** Description of the task **
Count the lines in the following data that include "result". Please write only the number.

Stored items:
*** Block opens ***

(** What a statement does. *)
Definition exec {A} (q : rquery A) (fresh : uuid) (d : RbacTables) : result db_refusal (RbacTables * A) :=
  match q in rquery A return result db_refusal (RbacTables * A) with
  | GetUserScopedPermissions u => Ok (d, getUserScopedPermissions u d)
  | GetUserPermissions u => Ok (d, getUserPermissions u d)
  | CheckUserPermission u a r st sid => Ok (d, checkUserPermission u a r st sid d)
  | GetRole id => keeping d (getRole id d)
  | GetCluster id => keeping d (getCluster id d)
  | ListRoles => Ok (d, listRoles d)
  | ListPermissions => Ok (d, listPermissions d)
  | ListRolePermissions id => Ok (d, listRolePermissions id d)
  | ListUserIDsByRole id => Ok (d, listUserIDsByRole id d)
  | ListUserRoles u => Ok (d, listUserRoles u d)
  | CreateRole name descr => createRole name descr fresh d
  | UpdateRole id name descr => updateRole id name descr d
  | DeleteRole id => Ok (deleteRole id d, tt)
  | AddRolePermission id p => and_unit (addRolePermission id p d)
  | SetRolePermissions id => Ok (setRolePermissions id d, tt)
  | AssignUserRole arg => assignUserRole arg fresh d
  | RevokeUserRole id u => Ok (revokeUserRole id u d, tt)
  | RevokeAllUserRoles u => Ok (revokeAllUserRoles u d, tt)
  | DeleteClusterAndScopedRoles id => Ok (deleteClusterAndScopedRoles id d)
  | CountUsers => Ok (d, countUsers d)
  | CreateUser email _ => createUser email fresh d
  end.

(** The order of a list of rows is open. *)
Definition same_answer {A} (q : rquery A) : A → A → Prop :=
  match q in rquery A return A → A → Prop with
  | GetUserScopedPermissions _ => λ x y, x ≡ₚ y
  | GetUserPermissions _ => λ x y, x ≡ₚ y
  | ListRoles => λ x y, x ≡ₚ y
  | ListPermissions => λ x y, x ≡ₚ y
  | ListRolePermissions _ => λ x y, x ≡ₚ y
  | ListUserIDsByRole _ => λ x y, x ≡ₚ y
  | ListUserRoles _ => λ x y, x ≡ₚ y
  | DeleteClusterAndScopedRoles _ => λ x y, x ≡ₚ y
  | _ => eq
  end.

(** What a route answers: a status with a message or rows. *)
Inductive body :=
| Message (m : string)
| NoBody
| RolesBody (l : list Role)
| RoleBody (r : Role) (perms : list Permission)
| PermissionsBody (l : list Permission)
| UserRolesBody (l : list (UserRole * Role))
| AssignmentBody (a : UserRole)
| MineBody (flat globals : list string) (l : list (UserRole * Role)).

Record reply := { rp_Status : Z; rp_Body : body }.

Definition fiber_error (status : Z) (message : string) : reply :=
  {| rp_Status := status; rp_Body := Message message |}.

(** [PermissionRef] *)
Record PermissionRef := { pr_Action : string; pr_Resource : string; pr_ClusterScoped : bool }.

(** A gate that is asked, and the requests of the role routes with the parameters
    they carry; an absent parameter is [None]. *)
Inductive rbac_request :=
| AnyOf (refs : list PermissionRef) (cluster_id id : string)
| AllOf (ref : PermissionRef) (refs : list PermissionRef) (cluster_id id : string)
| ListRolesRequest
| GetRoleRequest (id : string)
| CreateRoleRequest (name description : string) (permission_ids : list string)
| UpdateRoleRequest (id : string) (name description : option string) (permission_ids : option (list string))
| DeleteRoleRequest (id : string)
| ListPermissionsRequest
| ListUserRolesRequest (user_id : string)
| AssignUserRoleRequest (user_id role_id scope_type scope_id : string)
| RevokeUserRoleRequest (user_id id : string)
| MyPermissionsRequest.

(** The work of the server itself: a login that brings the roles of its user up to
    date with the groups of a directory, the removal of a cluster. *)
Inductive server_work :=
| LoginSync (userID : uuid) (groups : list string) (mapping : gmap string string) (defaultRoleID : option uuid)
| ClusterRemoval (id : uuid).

*** Block closes ***

** Response for this exercise **
2